2. Vocabulary Building
Nursery rhymes are a fundamental tool that builds vocabulary to every child depending on what the character says in the play. For the young children, rhymes give them an opportunity to kick-start their ability to speak and expand vocabularies with different words and phrases as some are rarely used ordinarily in conversations.
Dressing rhyme plays equip children on how to make decisions particularly on purpose and mode of dressing. The verse talks more about children dressing. Therefore, enabling them to practice problem-solving skills such as deciding on kind of props and costumes elements a character needs to present out any scenario.
4. Emotional Development
Children in real life experience weird and scary situations regularly in real life creating constant fears in them. Such emotional feeling arises when they see parental advisory videos on TV or witnessing real accidents. When they participate in dress-up play, they process fears that make sense of the environment to overcome the helplessness of their feelings.
5. Motor Skills
Children learn motor skills while practicing dress-up play that involves putting on varying types of clothing. When children engaged in the dress-up game, they apply the skills in scenarios such as twirling like a ballerina, singing like a mockingbird or jumping like a superhero.

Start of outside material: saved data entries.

(** The loop [for key, value in obj.items(): schema[key] = ...] of
    [_analyze_object], with the schema [acc] built so far. *)
Fixpoint entries_loop (f : string -> py -> R -> py * R) (d acc : list (string * py)) (s : R)
    : list (string * py) * R :=
  match d with
  | [] => (acc, s)
  | (key, value) :: rest =>
    let '(entry, s1) := f key value s in
    entries_loop f rest (dict_set key entry acc) s1
  end.

(** The body of that loop for one item [key, value] of the dict [obj]. *)
Fixpoint analyze_value (obj : list (string * py)) (key : string) (value : py) (s : R)
    {struct value} : py * R :=
  match value with
  | PDict d' =>
    let '(p, s') := entries_loop (analyze_value d') d' [] s in
    (PDict [("type", PStr "object"); ("properties", PDict p)], s')
  | PList l =>
    let '(st, s') := compute_array_stats s l in
    let base := [("type", PStr "array"); ("element_type", PStr (element_type l));
                 ("stats", PDict st)] in
    match l with
    | PDict d0 :: _ =>
      let '(p, s'') := entries_loop (analyze_value d0) d0 [] s' in
      (PDict (dict_set "properties" (PDict p) base), s'')
    | _ => (PDict base, s')
    end
  | _ =>
    (PDict [("type", PStr (type_name value)); ("value", value);
            ("stats", PDict (compute_value_stats key value obj));
            ("examples", get_examples value)], s)
  end.

(** [_analyze_object(obj)] *)
Definition analyze_object (obj : list (string * py)) (s : R) : list (string * py) * R :=
  entries_loop (analyze_value obj) obj [] s.

(** [for key, value in item_schema.items(): if key not in combined_schema: ...] *)
Definition merge_first (combined item_schema : list (string * py)) : list (string * py) :=
  fold_left (fun c kv => if dict_has (fst kv) c then c else dict_set (fst kv) (snd kv) c)
    item_schema combined.

(** The loop over [json_data[:10]] of [analyze_json]. *)
Definition combine_sample (items : list py) (s : R) : list (string * py) * R :=
  fold_left (fun acc item =>
      let '(c, s0) := acc in
      match item with
      | PDict d => let '(sch, s1) := analyze_object d s0 in (merge_first c sch, s1)
      | _ => (c, s0)
      end) items ([], s).

(** [analyze_json(json_data)] *)
Definition analyze_json (json_data : py) (s : R) : list (string * py) * R :=
  match json_data with
  | PDict d => analyze_object d s
  | PList ((_ :: _) as l) =>
    let '(c, s1) := combine_sample (firstn 10 l) s in
    let '(st, s2) := compute_array_stats s1 l in
    (dict_set "__array_stats" (PDict st) c, s2)
  | _ => ([], s)
  end.

(** The schemas [_analyze_object] gives the dict elements of [items], one
    after the other (the state of [random] passing from one to the next). *)
Fixpoint element_schemas (items : list py) (s : R) : list (list (string * py)) :=
  match items with
  | [] => []
  | PDict d :: rest => let '(sch, s1) := analyze_object d s in sch :: element_schemas rest s1
  | _ :: rest => element_schemas rest s
  end.

End Analyzer.

(** The entry for key [k] in the first schema of [schs] that has one. *)
Fixpoint first_def (k : string) (schs : list (list (string * py))) : option py :=
  match schs with
  | [] => None
  | sch :: rest => match dict_get k sch with Some v => Some v | None => first_def k rest end
  end.

Arguments compute_array_stats {R} rsample s arr.
Arguments entries_loop {R} f d acc s.
Arguments analyze_value {R} rsample obj key value s.
Arguments analyze_object {R} rsample obj s.
Arguments combine_sample {R} rsample items s.
Arguments analyze_json {R} rsample json_data s.
Arguments element_schemas {R} rsample items s.
(** ** Scores *)


Lemma u64_not_sub x : in_u64 x -> u64_not x = 2 ^ 64 - 1 - x.
Proof.
  intros [H0 H1]. unfold u64_not.
  assert (Hx : Z.ldiff x (Z.ones 64) = 0) by (apply Z.ldiff_ones_r_low; [done|]; destruct (decide (x = 0)) as [->|]; [done|apply Z.log2_lt_pow2; lia]).
  change (2 ^ 64 - 1) with (Z.ones 64). rewrite Z.sub_nocarry_ldiff by done.
  apply Z.bits_inj'. intros i Hi. rewrite Z.lxor_spec, Z.ldiff_spec.
  pose proof (f_equal (fun z => Z.testbit z i) Hx) as Hb. simpl in Hb.
  rewrite Z.ldiff_spec, Z.bits_0 in Hb.
  destruct (Z.testbit x i), (Z.testbit (Z.ones 64) i); done.
Qed.

Lemma sign_bit_ltb x : in_u64 x -> (Z.land x (Z.shiftl 1 63) =? 0) = (x <? 2 ^ 63).
Proof.
  intros Hx. pose proof (f64_sign_ltb x Hx) as Hs. unfold f64_sign in Hs.
  change (Z.shiftl 1 63) with (2 ^ 63).
  assert (Hl : Z.land x (2 ^ 63) = if Z.testbit x 63 then 2 ^ 63 else 0).
  { apply Z.bits_inj'. intros i Hi. rewrite Z.land_spec, Z.pow2_bits_eqb by lia.
    destruct (Z.eqb_spec 63 i) as [<-|].
    - destruct (Z.testbit x 63); [done|by rewrite Z.bits_0].
    - rewrite andb_false_r. destruct (Z.testbit x 63); [|by rewrite Z.bits_0].
      rewrite Z.pow2_bits_eqb by lia. symmetry. by apply Z.eqb_neq. }
  rewrite Hl, Hs. by destruct (x <? 2 ^ 63).
Qed.

Lemma lxor_sign_clear x : 0 <= x < 2 ^ 63 -> Z.lxor x (Z.shiftl 1 63) = x + 2 ^ 63.
Proof.
  intros Hx. symmetry. apply Z.add_nocarry_lxor.
  apply Z.eqb_eq. rewrite sign_bit_ltb by (unfold in_u64; lia). apply Z.ltb_lt. lia.
Qed.

Lemma lxor_sign_set x : 2 ^ 63 <= x < 2 ^ 64 -> Z.lxor x (Z.shiftl 1 63) = x - 2 ^ 63.
Proof.
  intros Hx. replace x with ((x - 2 ^ 63) + 2 ^ 63) at 1 by lia.
  rewrite <- lxor_sign_clear by lia.
  by rewrite Z.lxor_assoc, Z.lxor_nilpotent, Z.lxor_0_r.
Qed.

(** The integer whose big-endian bytes [encode_score] writes. *)
Definition score_ordered (x : f64) : Z :=
  if x <? 2 ^ 63 then x + 2 ^ 63 else 2 ^ 64 - 1 - x.

Lemma score_ordered_u64 x : in_u64 x -> in_u64 (score_ordered x).
Proof. unfold in_u64, score_ordered. destruct (Z.ltb_spec x (2 ^ 63)); lia. Qed.

Lemma encode_score_ordered x : in_u64 x -> encode_score x = u64_be (score_ordered x).
Proof.
  intros Hx. unfold encode_score, score_ordered. rewrite sign_bit_ltb by done.
  destruct Hx. destruct (Z.ltb_spec x (2 ^ 63)); simpl.
  - by rewrite lxor_sign_clear by lia.
  - by rewrite u64_not_sub.
Qed.

Lemma length_encode_score x : length (encode_score x) = 8%nat.
Proof. apply length_be_bytes. Qed.

Lemma decode_score_encode (x : f64) : in_u64 x -> decode_score (encode_score x) = x.
Proof.
  intros Hx. unfold decode_score. pose proof (score_ordered_u64 x Hx) as Ho.
  rewrite encode_score_ordered, of_be_u64 by done. cbv zeta.
  rewrite sign_bit_ltb by done. unfold score_ordered in *. unfold in_u64 in *.
  destruct (Z.ltb_spec x (2 ^ 63)).
  - replace (x + 2 ^ 63 <? 2 ^ 63) with false by (symmetry; apply Z.ltb_ge; lia).
    cbn [negb]. rewrite lxor_sign_set; lia.
  - replace (2 ^ 64 - 1 - x <? 2 ^ 63) with true by (symmetry; apply Z.ltb_lt; lia).
    cbn [negb]. rewrite u64_not_sub; unfold in_u64; lia.
Qed.

(** [decode_score] inverts [encode_score] on every bit pattern, infinities,
    NaNs and both zeros included. *)
Theorem decode_encode_score (x : f64) : in_u64 x -> decode_score (encode_score x) = x.
Proof. apply decode_score_encode. Qed.
(** The engine over a freshly opened database: no predicate installed yet. *)
Definition RocksEngine_open (opened : result rocks_error DB) : result EngineError RocksEngine :=
  d ← map_err opened; Ok (mk_RocksEngine d None).

(** The closure registered as the compaction filter. *)
Definition filter_removes (vt : version_table) (slot : option GcPredicate) (k v : bytes) : bool :=
  match slot with
  | Some pred => if negb (pred vt k v) then true else false
  | None => false
  end.

Definition RocksEngine_get (e : RocksEngine) (key : bytes) : result EngineError (option bytes) :=
  map_err (rocks_get (db e) key).

(** The loop that fills the backend's batch. *)
Definition to_rocks_batch (b : WriteBatch) : rocks_batch :=
  fold_left (fun wb o =>
    match o with
    | Put k v => rocks_batch_put wb k v
    | Delete k => rocks_batch_delete wb k
    end) (ops b) rocks_batch_default.

Definition RocksEngine_write (e : RocksEngine) (b : WriteBatch) :
  RocksEngine * result EngineError unit :=
  let '(d', r) := rocks_write (db e) (to_rocks_batch b) in
  (mk_RocksEngine d' (gc e), map_err r).

(** [PrefixScan]: the backend iterator, the prefix, and the [done] flag; [next]
    consumes one backend item. *)
Record PrefixScan : Type := mk_PrefixScan {
  scan_iter : list (result rocks_error (bytes * bytes));
  scan_prefix : bytes;
  scan_done : bool;
}.

Definition PrefixScan_next (s : PrefixScan) :
  option (result EngineError (bytes * bytes)) * PrefixScan :=
  if scan_done s then (None, s)
  else
    match scan_iter s with
    | [] => (None, s)
    | Ok (k, v) :: rest =>
        if decide (scan_prefix s `prefix_of` k)
        then (Some (Ok (k, v)), mk_PrefixScan rest (scan_prefix s) false)
        else (None, mk_PrefixScan rest (scan_prefix s) true)
    | Err e :: rest =>
        (Some (Err (EngineError_from_rocks e)), mk_PrefixScan rest (scan_prefix s) true)
    end.

(** A consumer's [for] loop: call [next] until it answers [None].  Every item
    takes one backend item, so [length (scan_iter s)] calls yield all items. *)
Fixpoint PrefixScan_collect (fuel : nat) (s : PrefixScan) :
  list (result EngineError (bytes * bytes)) :=
  match fuel with
  | O => []
  | S fuel' =>
      match PrefixScan_next s with
      | (None, _) => []
      | (Some item, s') => item :: PrefixScan_collect fuel' s'
      end
  end.
(** The state a process starts in over an engine whose records represent [d]:
    an empty version clock, but a wall clock past the stored versions. *)
Lemma with_engine_ok B s vm d :
  rep (records s) vm B d -> 0 <= B <= u64_max -> in_u64 (VERSION_CLOCK s) -> fresh_above s B ->
  reliable (engine s) ->
  exists s', with_engine s = (s', Ok tt) /\ Inv_at B s' d /\ later s s'.
Proof.
  intros Hrep HB Hc Hf Hr.
  set (s0 := with_engine_state (with_versions s ∅) (eng_install_gc (engine s) VersionMap_predicate)).
  assert (Hrec : records s0 = records s) by (cbn; apply install_contents).
  assert (Hr0 : reliable (engine s0)) by (cbn; by apply install_reliable).
  assert (Hscan : Forall (fun kv => head kv.1 = Some META_PREFIX) (scan_entries [META_PREFIX] (records s0))).
  { apply list.Forall_forall. intros [k v] ([f ->] & _)%scan_entries_elem. done. }
  pose proof (rebuild_loop_ok (scan_entries [META_PREFIX] (records s0)) (with_versions s0 ∅) Hscan) as Hloop.
  eexists. split_and!.
  - unfold with_engine. rewrite (bind_ok (engine_install_gc VersionMap_predicate) _ _ s0 tt eq_refl).
    unfold rebuild_version_map. rewrite (bind_ok versions_clear _ _ (with_versions s0 ∅) tt eq_refl).
    rewrite (bind_ok _ _ _ _ _ (engine_scan_ok (with_versions s0 ∅) _ Hr0)). exact Hloop.
  - split; [|done|done|exact Hf|done|apply install_installed].
    change (records (with_versions _ _)) with (records s0). cbn [versions with_versions]. rewrite Hrec.
    eapply rep_rebuilt; [done|]. intros k v. by eapply rebuilt_lookup.
  - done.
Qed.

End Admin.
Lemma same_smembers k : same (Steps.smembers k) (Store.smembers (E := E) k).
Proof. unfold Steps.smembers, Store.smembers. same_text. Qed.
#[local] Hint Resolve same_smembers : steps.

Lemma same_scard k : same (Steps.scard k) (Store.scard (E := E) k).
Proof. unfold Steps.scard, Store.scard. same_text. Qed.
#[local] Hint Resolve same_scard : steps.

Lemma same_zadd_loop k ver l c n b :
  same (Steps.zadd_loop k ver l c n b) (Store.zadd_loop (E := E) k ver l c n b).
Proof.
  revert c n b. induction l as [|x l IH];
    intros c n b; cbn [Steps.zadd_loop Store.zadd_loop]; same_text; apply IH.
Qed.
#[local] Hint Resolve same_zadd_loop : steps.

Lemma same_zadd k l : same (Steps.zadd k l) (Store.zadd (E := E) k l).
Proof. unfold Steps.zadd, Store.zadd. same_text. Qed.
#[local] Hint Resolve same_zadd : steps.

Lemma same_zscore k f : same (Steps.zscore k f) (Store.zscore (E := E) k f).
Proof. unfold Steps.zscore, Store.zscore. same_text. Qed.
#[local] Hint Resolve same_zscore : steps.

Lemma same_zrem_loop k ver l seen c n b :
  same (Steps.zrem_loop k ver l seen c n b) (Store.zrem_loop (E := E) k ver l seen c n b).
Proof.
  revert seen c n b. induction l as [|x l IH];
    intros seen c n b; cbn [Steps.zrem_loop Store.zrem_loop]; same_text; apply IH.
Qed.
#[local] Hint Resolve same_zrem_loop : steps.
(** Two stores agree on a key: its records and its version are the same. *)
Record agree (k : bytes) (s t : St) : Prop := {
  agree_left : reliable (engine s);
  agree_right : reliable (engine t);
  agree_records raw : owned k raw -> records s !! raw = records t !! raw;
  agree_version : versions s !! k = versions t !! k;
}.

Lemma agree_refl k s : reliable (engine s) -> agree k s s.
Proof. by split. Qed.

Lemma agree_sym k s t : agree k s t -> agree k t s.
Proof. intros [H1 H2 H3 H4]. split; [done..| |done]. intros raw Hr. by rewrite H3. Qed.

Lemma agree_trans k s1 s2 s3 : agree k s1 s2 -> agree k s2 s3 -> agree k s1 s3.
Proof.
  intros [H1' H2' H3' H4'] [_ H6' H7' H8']. split; [done..| |congruence].
  intros raw Hr. rewrite H3' by done. by apply H7'.
Qed.

(** A step on the engine and the version table, without the clocks. *)
Definition on_tables {C} (f : E -> version_table -> E * version_table * result EngineError C) : M E C := fun s =>
  let '(e, vt, r) := f (engine s) (versions s) in
  (mk_State e vt (VERSION_CLOCK s) (clock s) (tick s), r).

(** ... that sees and changes only key [k]. *)
Definition touches {C} (k : bytes) (f : E -> version_table -> E * version_table * result EngineError C) : Prop :=
  forall s, reliable (engine s) ->
    (forall k', valid_key k' -> k' <> k -> agree k' s (on_tables f s).1) /\
    (forall t, agree k s t -> agree k (on_tables f s).1 (on_tables f t).1 /\ (on_tables f s).2 = (on_tables f t).2).

Definition plain {C} (k : bytes) (m : M E C) : Prop :=
  exists f, (forall s, m s = on_tables f s) /\ touches k f.

(** A step that reads the wall clock, and one that takes a version. *)
Definition reads_clock {C} (m : M E C) : Prop :=
  exists g : Z -> result EngineError C, forall s, m s = (ticked s, g (Z.max 0 (clock s (tick s)))).

Definition bump (prev ns : Z) : Z := Z.max (wrap_u64 (prev + 1)) (as_micros ns).

Definition takes_version {C} (m : M E C) : Prop :=
  exists g : Z -> result EngineError C, forall s,
    let v := bump (VERSION_CLOCK s) (Z.max 0 (clock s (tick s))) in
    m s = (mk_State (engine s) (versions s) v (clock s) (S (tick s)), g v).

(** A program on key [k] that takes at most one version when [b], and none
    otherwise; a value it ends with satisfies [Q]. *)
Fixpoint local {A} (k : bytes) (Q : A -> Prop) (b : bool) (p : Prog E A) : Prop :=
  match p with
  | Ret (Ok a) => Q a
  | Ret (Err _) => True
  | Step C m K =>
      plain k m /\ (forall r, local k Q b (K r)) \/
      reads_clock m /\ (forall r, local k Q b (K r)) \/
      b = true /\ takes_version m /\ (forall r, local k Q false (K r))
  end.

Lemma local_weaken {A} k (Q R : A -> Prop) b p :
  local k Q b p -> (forall a, Q a -> R a) -> local k R b p.
Proof.
  intros Hp HQ. revert b Hp. induction p as [[a|e]|C m K IH]; intros b; cbn [local]; [auto|done|].
  intros [[? ?]|[[? ?]|(? & ? & ?)]]; [left|right; left|right; right]; eauto.
Qed.

Lemma local_more {A} k (Q : A -> Prop) b p : local k Q false p -> local k Q b p.
Proof.
  induction p as [[a|e]|C m K IH]; cbn [local]; [done..|].
  intros [[? ?]|[[? ?]|(? & ? & ?)]]; [left|right; left|done]; eauto.
Qed.

Lemma local_bind {A C} k (Q : A -> Prop) (R : C -> Prop) p f :
  local k Q false p -> forall b, (forall a, Q a -> local k R b (f a)) -> local k R b (p ≫= f).
Proof.
  intros Hp b Hf. induction p as [[a|e]|D m K IH]; cbn [local] in *; [by apply Hf|done|].
  change (local k R b (Step D m (fun r => K r ≫= f))). cbn [local].
  destruct Hp as [[? ?]|[[? ?]|(? & ? & ?)]]; [left|right; left|done]; eauto.
Qed.

Lemma local_bind_version {A C} k (Q : A -> Prop) (R : C -> Prop) p f :
  local k Q true p -> (forall a, Q a -> local k R false (f a)) -> local k R true (p ≫= f).
Proof.
  intros Hp Hf. revert Hp. induction p as [[a|e]|D m K IH]; cbn [local]; [|done|].
  - intros Ha. by apply (local_more (A := C)), Hf.
  - intros Hp. change (local k R true (Step D m (fun r => K r ≫= f))). cbn [local].
    destruct Hp as [[? ?]|[[? ?]|(? & ? & ?)]]; [left|right; left|right; right]; eauto using local_bind.
Qed.

Lemma local_ret {A} k (Q : A -> Prop) b a : Q a -> local k Q b (mret a).
Proof. done. Qed.

Lemma local_lift {A} k b (r : result EngineError A) : local k (fun _ => True) b (Steps.lift r).
Proof. by destruct r. Qed.

Lemma local_some_or {A} k b (o : option A) e : local k (fun _ => True) b (Steps.some_or o e).
Proof. apply local_lift. Qed.

Lemma local_throw {A} k (Q : A -> Prop) b e : local k Q b (Steps.throw e).
Proof. done. Qed.

Lemma local_atom {C} k b (m : M E C) : plain k m -> local k (fun _ => True) b (atom m).
Proof. intros Hm. left. split; [done|]. by intros [a|e]. Qed.

(** ** The calls of the operations are local *)

(** A computation that makes no call. *)
Definition constant {C} (m : M E C) : Prop := exists r, forall s, m s = (s, r).

Lemma constant_ret {C} (a : C) : constant (mret a).
Proof. by eexists. Qed.

Lemma constant_lift {C} (r : result EngineError C) : constant (lift r).
Proof. by eexists. Qed.

Lemma constant_bind {C D} (m : M E C) (f : C -> M E D) :
  constant m -> (forall a, constant (f a)) -> constant (m ≫= f).
Proof.
  intros [[a|e] Hm] Hf; [|exists (Err e); intros s; unfold mbind, M_bind; by rewrite Hm].
  destruct (Hf a) as [r Hr]. exists r. intros s. unfold mbind, M_bind. by rewrite Hm.
Qed.

Lemma plain_constant {C} k (m : M E C) : constant m -> plain k m.
Proof.
  intros [r Hm]. exists (fun e vt => (e, vt, r)). split; [intros s; rewrite Hm; by destruct s|].
  intros s Hr. split; [by split|]. intros t [Ha1 Ha2 Ha3 Ha4]. by split; [split|].
Qed.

Kids in their childhood are imitative in nature. what they learn about the world help them to foster educational experience by copying what their parents and teacher show them. Through dressing rhyme play, they also explore other peoples’ feelings, words and action by imitating them.
Dressing rhyme builds children’s cooperation and turn-taking experience. Plays improve on their mode of negotiation as they agree on rules set on rhymes. Children also develop an interest in their parents as they learn mode of interaction.
Children below five years old have limitless imaginations that have not been hardened by real-life events. The fact remains that imaginative rhyme play in childhood is essential to creative thinking in the future years.
Engaging children in dress-up play give their imaginations free reign without limitation of their adulthood life destiny.